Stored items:

Lemma expire_store_ok id s : store_ok s -> is_pending s id -> store_ok (expire_swap id s).
Proof.
  intros Hst Hpend. unfold expire_swap, GetAtomicSwap.
  destruct (AtomicSwaps s !! id) as [sw|] eqn:Hsw; [|done].
  pose proof (st_swaps _ Hst _ _ Hsw) as Hok. pose proof (sok_id _ _ Hok) as Hid.
  specialize (Hpend _ Hsw). destruct Hst as [Hs Hb Hl].
  split; simpl; change (GetSwapID (set_status SWAP_STATUS_EXPIRED sw)) with (GetSwapID sw); rewrite Hid.
  - intros id' sw' [[<- <-]|[_ ?]]%lookup_insert_Some; [|auto]. destruct Hok. by split.
  - unfold pending in Hpend. gobool. destruct Hpend as [Hopen|Hexp].
    + by apply (index_leave _ swExpireHeight _ _ Hb).
    + rewrite delete_id.
      * apply (index_untouched _ _ _ _ Hb); [|done]. intros sw0. rewrite Hsw. intros [= <-]. congruence.
      * destruct (AtomicSwapByBlock s !! _) as [id'|] eqn:HI; [|done].
        pose proof HI as HI2. apply Hb in HI as (sw0 & Hsw0 & Hst0 & E).
        apply height_key_inj in E as <-. rewrite Hsw in Hsw0. congruence.
  - apply (index_untouched _ _ _ _ Hl); [|done]. intros sw0. rewrite Hsw. intros [= <-].
    unfold pending in Hpend. gobool. destruct Hpend; congruence.
Qed.

Lemma expire_fold (l : list (bytes * bytes)) s :
  store_ok s -> (forall id, id ∈ l.*2 -> is_pending s id) ->
  let s' := foldl (fun s kv => expire_swap kv.2 s) s l in
  store_ok s' /\ frame s s'
  /\ AtomicSwapLongtermStorage s' = AtomicSwapLongtermStorage s
  /\ forall i, AtomicSwaps s' !! i =
       if bool_decide (i ∈ l.*2) then set_status SWAP_STATUS_EXPIRED <$> AtomicSwaps s !! i
       else AtomicSwaps s !! i.
Proof.
  revert s; induction l as [|[k id] l IH]; intros s Hst Hpend; simpl.
  { split_and!; done. }
  destruct (expire_swap_fields id s Hst) as (Hsw & Hlt & Hsup & Hpbt & Hpar & Hbank & Hacc).
  destruct (IH (expire_swap id s)) as (Hst' & (F1 & F2 & F3 & F4 & F5) & Hlt' & Hsw').
  { apply expire_store_ok; [done|]. apply Hpend. left. }
  { intros id' Hid' sw. rewrite Hsw. rewrite lookup_alter_Some.
    intros [(-> & sw0 & _ & ->)|(_ & H0)]; [done|]. apply (Hpend id'); [by right|done]. }
  split_and!; [done|unfold frame; split_and!; congruence|congruence|].
  intros i. rewrite Hsw', Hsw, lookup_alter, bool_decide_cons.
  destruct (decide (id = i)) as [->|Hne].
  - rewrite (bool_decide_eq_true_2 (i = i)) by done. simpl.
    case_bool_decide; [|done]. by destruct (AtomicSwaps s !! i).
  - by rewrite (bool_decide_eq_false_2 (id = i)).
Qed.

Lemma UpdateExpired_spec ctx s :
  store_ok s -> is_i64 (BlockHeight ctx) ->
  let s' := UpdateExpiredAtomicSwaps ctx s in
  store_ok s' /\ frame s s'
  /\ AtomicSwapLongtermStorage s' = AtomicSwapLongtermStorage s
  /\ forall i, AtomicSwaps s' !! i =
       (fun sw => if bool_decide (swStatus sw = SWAP_STATUS_OPEN)
                     && (swExpireHeight sw <=? u64 (BlockHeight ctx))
                  then set_status SWAP_STATUS_EXPIRED sw else sw) <$> AtomicSwaps s !! i.
Proof.
  intros Hst Hh s'. unfold s', UpdateExpiredAtomicSwaps, IterateAtomicSwapsByBlock.
  set (l := iterator _ _).
  assert (Hl : forall id, id ∈ l.*2 <-> exists sw, AtomicSwaps s !! id = Some sw
    /\ swStatus sw = SWAP_STATUS_OPEN /\ swExpireHeight sw <= u64 (BlockHeight ctx)).
  { intros id. rewrite list_elem_of_fmap. split.
    - intros ([k id'] & -> & Hin). apply elem_of_iterator in Hin as [Hin Hbelow].
      apply (st_byblock _ Hst) in Hin as (sw & Hsw & Hopen & ->). exists sw. split_and!; try done.
      unfold GetAtomicSwapByHeightKey in Hbelow. rewrite below_height_cutoff in Hbelow.
      + by gobool.
      + apply u64_range.
      + apply (st_swaps _ Hst _ _ Hsw).
    - intros (sw & Hsw & Hopen & Hle). exists (GetAtomicSwapByHeightKey (swExpireHeight sw) id, id).
      split; [done|]. apply elem_of_iterator. split; [apply (st_byblock _ Hst); eauto|].
      unfold GetAtomicSwapByHeightKey. rewrite below_height_cutoff; [by gobool|apply u64_range|].
      apply (st_swaps _ Hst _ _ Hsw). }
  destruct (expire_fold l s Hst) as (Hst' & Hf & Hlt & Hsw').
  { intros id (sw & Hsw & Hopen & _)%Hl sw'. rewrite Hsw. intros [= <-]. by rewrite Hopen. }
  split_and!; [done|done|done|]. intros i. rewrite Hsw'.
  destruct (AtomicSwaps s !! i) as [sw|] eqn:Hsw; simpl; [|by case_bool_decide].
  case_bool_decide as Hin.
  - apply Hl in Hin as (sw0 & H0 & Hopen & Hle). rewrite Hsw in H0. injection H0 as <-.
    rewrite bool_decide_eq_true_2 by done. simpl. by rewrite (proj2 (Z.leb_le _ _)).
  - destruct (bool_decide _ && _) eqn:E; [|done]. exfalso. gobool. destruct E as [Ho Hle].
    apply Hin, Hl. by exists sw.
Qed.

Instructions for the task ->
Exact duplication is required for the lines above, from the line that contains "intros id (sw" to the line that contains "- apply Hl in", inclusive; omit all others.

Answer section ->
  { intros id (sw & Hsw & Hopen & _)%Hl sw'. rewrite Hsw. intros [= <-]. by rewrite Hopen. }
  split_and!; [done|done|done|]. intros i. rewrite Hsw'.
  destruct (AtomicSwaps s !! i) as [sw|] eqn:Hsw; simpl; [|by case_bool_decide].
  case_bool_decide as Hin.
  - apply Hl in Hin as (sw0 & H0 & Hopen & Hle). rewrite Hsw in H0. injection H0 as <-.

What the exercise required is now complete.